Amazon.com
Avoiding hyperbole while writing about a possible medical catastrophe is no easy task, but David Kirby has created a fine balance of investigative and personal detail in
Evidence of Harm. Combining stories from the parents of autistic children with reports, speeches and studies from researchers, pediatricians and government officials, he creates a picture that is as terrifying as anything dreamed up by Hitchcock.
The topic at hand is determining whether high levels of organic mercury present in an inexpensive preservative used in vaccinations can cause either autism or autism-like symptoms. Kirby's in a delicate position, searching for the truth between frantic parents (he focuses on the founders of political action group Safe Mind) and the self-protective pharmaceutical industry (the author thanks the nameless person who placed a pro-Eli Lilly litigation rider into the Homeland Security Act of 2002). He's also honest enough of a reporter to admit to the temptation of deciding mercury is the culprit behind a range of disorders, even in light of some inconclusive test results. The ultimate truth isn't clear, and Kirby is direct about each of the reasons his sources have for their biased opinions.
While some of the straight research reports will likely to go over the head of anyone not well versed in the terminology, the book is never dull--there is a continual urgency in the material that resists pedantry. However undecided the experts, readers will likely land firmly in one angry camp or the other.
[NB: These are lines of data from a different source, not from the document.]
(** * rpasm: a reverse-polish assembler, embedded in Rocq

    A shallow embedding of [rpasm.py]: the scanner ([Scanner.scan]), the
    code generator ([Compiler.compile]) and the helper [asm_str], followed
    by the properties of the specification that were checked against them.

    Modelling conventions.
    - A Python [str] is a [string]; a character is an [ascii], read as the
      code point U+0000..U+00FF.  Code points above U+00FF are outside the
      model of the scanner; the classification of a payload as an integer
      or an identifier is given over all code points as well ([Unicode]).
    - A Python [int] is a [Z].  The conversions between integers and
      text fail on more digits than [sys.int_max_str_digits], which is
      taken at its default.
    - A generator is modelled by what its consumer observes: the list of
      values it yielded, and how it stopped (exhausted, or an exception).
    - The scanner's only unbounded loop ([while True] over the arguments of
      a function call) is run with fuel; running out of fuel is an outcome
      of its own and is never confused with a result. *)

From Stdlib Require Import ZArith List String Ascii Bool Lia DecimalString.
From Stdlib Require Import DecimalPos.
From Stdlib Require DecimalFacts DecimalN.
Import ListNotations.
Open Scope string_scope.
Open Scope list_scope.
Open Scope Z_scope.

(** String concatenation, kept apart from the concatenation of lists. *)
Infix "+:+" := String.append (at level 60, right associativity).

(** ** Python primitives used by the program *)

Module Py.

(** Exceptions the program can raise.  Every [raise] of the source is a
    plain [Exception] with a message; [IndexError] comes from list
    indexing, [KeyError] from dictionary indexing and [ValueError] from
    [int()]. *)
Inductive exn : Type :=
| Exception (msg : string)
| IndexError
| KeyError (key : string)
| ValueError.

(** The character [chr(n)]. *)
Definition chr (n : nat) : ascii := ascii_of_nat n.

(** [ord(c)]. *)
Definition ord (c : ascii) : Z := Z.of_nat (nat_of_ascii c).

Definition NUL : ascii := chr 0.
Definition NEWLINE : ascii := chr 10.
Definition DQUOTE : ascii := chr 34.

(** [c.isspace()] for one character: Unicode white space below U+0100,
    that is TAB..CR, FS..US, SPACE, NEL and NBSP. *)
Definition isspace (c : ascii) : bool :=
  let n := ord c in
  ((9 <=? n) && (n <=? 13)) || ((28 <=? n) && (n <=? 32))
  || (n =? 133) || (n =? 160).

(** The characters [0]..[9]: the only decimal digits below U+0100. *)
Definition isdecimal_char (c : ascii) : bool :=
  let n := ord c in (48 <=? n) && (n <=? 57).

(** [c.isdigit()] for one character: the decimal digits and the
    superscripts U+00B2, U+00B3 and U+00B9. *)
Definition isdigit_char (c : ascii) : bool :=
  let n := ord c in
  isdecimal_char c || (n =? 178) || (n =? 179) || (n =? 185).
Jill Lightner
From Publishers Weekly
Starred Review. The first serious journalistic account of a highly controversial topic, Kirby's book addresses the front-page question: has a mercury-containing preservative called thimerosal, commonly used in children's vaccines, caused a national epidemic of juvenile autism? Following the development of the debate through the eyes of a handful of impassioned parents who formed the political action group, Safe Minds, Kirby, an experienced writer for the New York Times, crafts an engrossing David and Goliath story from this controversy, one in which the giant is an amalgamation of big government bureaucrats and corporate pharmaceutical lobbyists. Whether the association between thimerosal and autism is real remains to be seen, as Kirby points out. The evidence, presented here in excruciating detail but clouded by the parents' editorializing, is inconclusive but suggestive. Readers inclined to believe the parents' case will be convinced that there has been a big conspiracy; readers inclined to be skeptical will likely view the parents as self-serving proselytizers who spin each piece of evidence to suit their forgone conclusions. Walking the middle line, Kirby acknowledges that "each side accuses the other of being irrational, overzealous, blind to evidence they find inconvenient, and subject to professional, financial, or emotional conflicts of interest that cloud their judgment." And though Kirby clearly sympathizes with the parents' tragic experience of autism in their families and their inherent desire for justice, and though he occasionally demonstrates a lack of understanding about the politics of scientific publication and the wording of scientific articles, his book remains one of the most thoroughly researched accounts of the thimerosal controversy thus far. This is the book for medical professionals and concerned parents to read. It's accessible in its handling of medical topics and compelling in its recounting of the parents' fight to advance their agenda in the face of both political and scientific roadblocks.